Te tomaste 30 minutos para dejar todo perfectamente ordenado, aún sabiendo que no era necesario. La ropa doblada, las sábanas estiradas, todas tus pertenencias en el baño perfectamente ubicadas. No abriste ningún cajón, ya tenías mucha experiencia en guardar las cosas a tu manera.

Vivías en esa habitación y era tu refugio. No se aceptaban invasores, incluso aquellos con las mejores intenciones. Todo aquel ajeno a tu vida tenía que ver la fachada. La máscara de perfección. Nadie podía conocer tu frustración y aquello que tanto te impedía disfrutar la ocasión.
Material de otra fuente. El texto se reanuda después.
(* ===== verification/SimplexPoolSafe.v ===== *)
(** * The pool keeps its invariant

    Every handler of the pool, run on a pool that satisfies [pool_ok], returns without a
    failed [CHECK] and leaves a pool that satisfies it. *)
From S2P Require Import Prelude Simplex SimplexPool SimplexQuorum SimplexInvariant.

Section safe.
Context `{Bus} (honest : gset nat) `{!Session honest} (limit max_desync : Z) `{!SlotLimits limit max_desync}.
Context (S : nat -> Vote -> Prop) (HS : consistent honest S)
  (Hlim : forall i v, i ∈ honest -> S i v -> 0 <= referenced_slot v < limit).
Implicit Types p : Pool.
#[local] Notation ok := (pool_ok honest limit max_desync S).

(** ** Certificates in slots *)

Lemma certified_limit v : certified S v -> 0 <= referenced_slot v < limit.
Proof using HS Hlim Session0. intros (i & Hi & Hs)%(certified_honest honest). by apply (Hlim i). Qed.
Lemma cert_ok_certified c : cert_ok S c -> certified S (cert_vote c).
Proof.
  intros [H1 H2 H3]. exists (signatures c).*1. split; [split; [done|split; [|done]]|].
  all: intros i [[j sig] [-> Hin]]%list_elem_of_fmap; by apply (H2 j sig).
Qed.
Lemma has_cert_some ty b : has_cert ty b = true -> exists c, cert (bundle_get ty b) = Some c.
Proof. unfold has_cert. destruct (cert _) eqn:E; [eauto|done]. Qed.

Lemma skip_certified pend p i : slot_ok S pend i (slot_of i p) -> sk p i -> certified S (SkipVote i).
Proof.
  intros Hs [c Hc]%has_cert_some. destruct (so_certs Hs TSkip c Hc) as (Ht & Hr & Hok).
  apply cert_ok_certified in Hok. destruct (cert_vote c); try done. cbn in Hr. by subst.
Qed.
Lemma notarized_block_certified pend i s b :
  slot_ok S pend i s -> notarized_block s = Some b -> id_slot b = i /\ block_certified S b.
Proof.
  intros Hs. unfold notarized_block. destruct (cert (notar_ _)) as [c|] eqn:E1; [|destruct (cert (final_ _)) as [c|] eqn:E2; [|done]].
  - destruct (so_certs Hs TNotarize c E1) as (Ht & Hr & Hok%cert_ok_certified).
    destruct (cert_vote c); try done. cbn. intros [= <-]. split; [done|by left].
  - destruct (so_certs Hs TFinalize c E2) as (Ht & Hr & Hok%cert_ok_certified).
    destruct (cert_vote c); try done. cbn. intros [= <-]. split; [done|by right].
Qed.
Lemma notarized_id i s c :
  slot_ok S None i s -> cert (bundle_get TNotarize (certs s)) = Some c -> exists id, cert_vote c = NotarizeVote id /\ id_slot id = i.
Proof.
  intros Hs Hc. destruct (so_certs Hs TNotarize c Hc) as (Ht & Hr & _). destruct (cert_vote c); try done. eauto.
Qed.

(** Certified slots lie below the limit. *)
Lemma cert_slot_limit p i : (forall j, slot_ok S None j (slot_of j p)) -> sk p i \/ nt p i -> 0 <= i < limit.
Proof using HS Hlim Session0.
  intros Hs [Hi|[c Hc]%has_cert_some].
  - by apply (certified_limit (SkipVote i)), (skip_certified None p).
  - destruct (so_certs (Hs i) TNotarize c Hc) as (_ & <- & Hok%cert_ok_certified). by apply certified_limit.
Qed.
Lemma ok_first_limit p : ok p -> 0 <= first p <= limit.
Proof using HS Hlim Session0 SlotLimits0.
  intros Hp. rewrite (pc_first Hp). pose proof limit_int. destruct (last_finalized_block_ p) as [b|] eqn:E; cbn; [|lia].
  pose proof (certified_limit _ (pc_last Hp b E)) as Hb. cbn in Hb. lia.
Qed.
Lemma ok_now_limit p : ok p -> 0 <= now_ p <= limit.
Proof using HS Hlim Session0 SlotLimits0.
  intros Hp. pose proof (ok_first_limit p Hp). destruct (pc_now Hp) as [H1 H2].
  destruct (decide (now_ p = first p)); [lia|].
  assert (0 <= now_ p - 1 < limit); [|lia]. apply (cert_slot_limit p); [apply (pc_slots Hp)|].
  destruct (H2 (now_ p - 1)); [lia|tauto..].
Qed.

(** ** The present *)

Lemma wp_advance_now fuel : forall p X (Q : unit -> Pool -> Prop) E,
  (forall j, slot_ok S None j (slot_of j p)) -> first_non_finalized_slot_ (state_ p) <= now_ p ->
  (forall z, sk p z \/ nt p z -> z ∈ X) -> (size (filter (fun k => (now_ p <= k)%Z) (X : gset Z)) < fuel)%nat ->
  (forall n st, same_slots (state_ p) st -> now_ p <= n -> (forall z, now_ p <= z < n -> nt p z \/ sk p z) ->
     ~ nt p n -> ~ sk p n -> Q tt (set_now n (set_state st p))) ->
  wp (advance_now fuel) Q E p.
Proof using HS Hlim Session0 SlotLimits0.
  induction fuel as [|fuel IH]; intros p X Q E Hs Hf HX Hfuel HQ; [lia|]. cbn [advance_now].
  apply wp_bind, wp_gets, wp_bind, wp_get_slot_at; [done|]. intros st Hst. apply wp_bind, wp_gets.
  assert (forall j, slot_of j (set_state st p) = slot_of j p) as Hd by apply Hst. rewrite Hd.
  destruct (is_notarized (slot_of (now_ p) p) || is_skipped (slot_of (now_ p) p)) eqn:Ec.
  - apply orb_true_iff in Ec. assert (sk p (now_ p) \/ nt p (now_ p)) as Hc by (unfold sk, nt; tauto).
    pose proof (cert_slot_limit p _ Hs Hc) as Hn. pose proof limit_int.
    apply wp_bind, wp_modify.
    assert (wrap_u 32 (now_ p + 1) = now_ p + 1) as -> by (apply Z.mod_small; lia).
    apply (IH _ X).
    + intros j. change (slot_of j (set_now _ _)) with (slot_of j (set_state st p)). by rewrite Hd.
    + cbn. rewrite (proj1 Hst). lia.
    + intros z. unfold sk, nt. change (slot_of z (set_now _ _)) with (slot_of z (set_state st p)). rewrite Hd. apply HX.
    + cbn. enough (size (filter (fun k => (now_ p + 1 <= k)%Z) X) < size (filter (fun k => (now_ p <= k)%Z) X))%nat by lia.
      apply subset_size. split; [intros z; rewrite !elem_of_filter; intros [? ?]; split; [lia|done]|].
      intros Hsub. specialize (Hsub (now_ p)). rewrite !elem_of_filter in Hsub. destruct Hsub as [? _]; [|lia].
      split; [lia|by apply HX].
    + intros n st' [H1 H2] Hn' Hz Hnt Hsk. cbn in Hn', Hz.
      assert (forall z, slot_of z (set_now (now_ p + 1) (set_state st p)) = slot_of z p) as Hd' by apply Hst.
      unfold nt, sk in Hz, Hnt, Hsk. setoid_rewrite Hd' in Hz. rewrite Hd' in Hnt, Hsk.
      apply (HQ n st'); [split; [rewrite H1; apply Hst|intros j; rewrite H2; apply Hst]|lia| |done|done].
      intros z Hr. destruct (decide (z = now_ p)) as [->|]; [tauto|apply Hz; lia].
  - apply orb_false_iff in Ec as [E1 E2]. apply wp_ret.
    assert (Q tt (set_now (now_ p) (set_state st p))) as HQ'; [|exact HQ'].
    apply HQ; [done|lia|lia|unfold nt; congruence|unfold sk; congruence].
Qed.

(** What [advance_present] may change. *)
Definition announced p (n : Z) (win : Z) (ev : list BusEvent) : Prop :=
  (ev = [] /\ win = first_nonannounced_window_ p) \/
  exists base, ev = [LeaderWindowObserved n base] /\ first_nonannounced_window_ p <= n / slots_per_leader_window /\
    win = n / slots_per_leader_window + 1 /\
    ((n = 0 /\ base = None) \/ available_base (slot_of n p) = Some base).
Definition advanced p (n win : Z) ev st : Pool := set_published (published p ++ ev) (set_window win (set_now n (set_state st p))).

Lemma wp_advance_present p (Q : unit -> Pool -> Prop) E :
  (forall j, slot_ok S None j (slot_of j p)) -> first_non_finalized_slot_ (state_ p) <= now_ p -> 0 <= now_ p <= limit ->
  (forall n, now_ p <= n -> n <> 0 -> (forall z, now_ p <= z < n -> nt p z \/ sk p z) -> ~ sk p n -> available_base (slot_of n p) <> None) ->
  (forall n st win ev, same_slots (state_ p) st -> now_ p <= n <= limit -> (forall z, now_ p <= z < n -> nt p z \/ sk p z) ->
     announced p n win ev -> (is_started_ p = true -> ~ nt p n /\ ~ sk p n /\ n / slots_per_leader_window < win) ->
     Q tt (advanced p n win ev st)) ->
  wp advance_present Q E p.
Proof using HS Hlim Session0 SlotLimits0.
  intros Hs Hf Hnl Hb HQ. unfold advance_present. apply wp_bind, wp_gets. destruct (is_started_ p) eqn:Est; cbn [negb].
  2:{ apply wp_ret. specialize (HQ (now_ p) (state_ p) (first_nonannounced_window_ p) [] (same_slots_refl _)).
      unfold advanced in HQ. rewrite app_nil_r in HQ. replace p with (set_published (published p)
        (set_window (first_nonannounced_window_ p) (set_now (now_ p) (set_state (state_ p) p)))) by (by destruct p).
      apply HQ; [lia|lia|by left|done]. }
  apply wp_bind, wp_gets, wp_bind.
  apply (wp_advance_now _ p (dom (objects_ (state_ p)))); [done|done|intros z; apply certificate_object| |].
  { unfold present_fuel. rewrite <- (size_dom (D := gset Z)).
    enough (size (filter (fun k => (now_ p <= k)%Z) (dom (objects_ (state_ p)))) <= size (dom (objects_ (state_ p))))%nat by lia.
    apply subseteq_size. set_solver. }
  intros n st Hst Hn Hz Hnt Hsk. apply wp_bind, wp_gets, wp_bind.
  pose proof window_positive as Hw. pose proof limit_int. apply wp_assert_ub; [by rewrite (proj2 (Z.eqb_neq _ _)) by lia|].
  cbn [now_ set_now]. cbv zeta. apply wp_bind, wp_gets. cbn [first_nonannounced_window_ set_now set_state].
  assert (n <= limit) as Hnl'.
  { destruct (decide (n = now_ p)); [lia|]. enough (0 <= n - 1 < limit) by lia.
    apply (cert_slot_limit p); [done|]. destruct (Hz (n - 1)); [lia|tauto..]. }
  destruct (n / slots_per_leader_window <? first_nonannounced_window_ p) eqn:Ew.
  { apply wp_ret. specialize (HQ n st (first_nonannounced_window_ p) [] Hst ltac:(lia) Hz (or_introl (conj eq_refl eq_refl))).
    unfold advanced in HQ. rewrite app_nil_r in HQ. apply HQ. intros _. split; [done|]. split; [done|]. by apply Z.ltb_lt. }
  apply Z.ltb_ge in Ew. apply wp_bind, wp_modify.
  assert (wrap_u 32 (n / slots_per_leader_window + 1) = n / slots_per_leader_window + 1) as Ewr.
  { apply Z.mod_small. assert (0 <= n / slots_per_leader_window) by (apply Z.div_pos; lia).
    assert (n / slots_per_leader_window <= n) by (apply Z.div_le_upper_bound; nia). lia. }
  rewrite Ewr. destruct (Z.eqb_spec n 0) as [->|Hn0].
  - apply wp_bind, wp_ret. unfold publish. apply wp_modify.
    apply (HQ 0 st); [done|lia|done| |intros _; split; [done|]; split; [done|lia]]. right. exists None. by repeat split; [..|left].
  - apply wp_bind, wp_bind, wp_get_slot_at; [cbn; rewrite (proj1 Hst); lia|]. intros st' [Hs1 Hs2].
    assert (same_slots (state_ p) st') as Hst' by exact (same_slots_trans _ _ _ Hst (conj Hs1 Hs2)).
    apply wp_bind, wp_gets. pose proof (Hb n Hn Hn0 Hz Hsk) as Hbn.
    assert (slot_of n (set_state st' (set_window (n / slots_per_leader_window + 1) (set_now n (set_state st p)))) = slot_of n p)
      as -> by apply Hst'.
    destruct (available_base (slot_of n p)) as [base|] eqn:Eb; [|done].
    apply wp_ret. unfold publish. apply wp_modify.
    apply (HQ n st'); [done|lia|done| |intros _; split; [done|]; split; [done|apply Z.lt_succ_diag_r]]. right. exists base. by repeat split; [..|right].
Qed.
Te encontrabas en un viaje disfrazado de regalo para esconder los conflictos que amenazaban la relación. Un matrimonio de tantos años que ya no podía disolverse. No era una cuestión de amor ni de moral, era una cuestión estratégica. Ya había pasado el momento de armar una vida en soledad; ahora, uno dependía del otro, y la dependencia seguiría creciendo hasta que uno de los dos no pudiera defenderse de la muerte.
Él salía a esquiar. A ella nunca le había gustado el ski pero si la montaña, así que se perdía contemplando los paisajes, mientras la atacaban preguntas existenciales sobre su vida. Y a la noche volvían, los dos agotados, y se preparaban para dormir, entregados a repetir la misma rutina el día siguiente.

Así pasaron los días, como pasan los años… Y se terminó el viaje. Ambos guardaron sus cosas y abandonaron la habitación que, lejos de haber sido testigo del amor, se volvió parte de la rutina; del piloto automático que sin darnos cuenta nos adormece y de alguna forma, terminamos viviendo una vida que no deseamos vivir.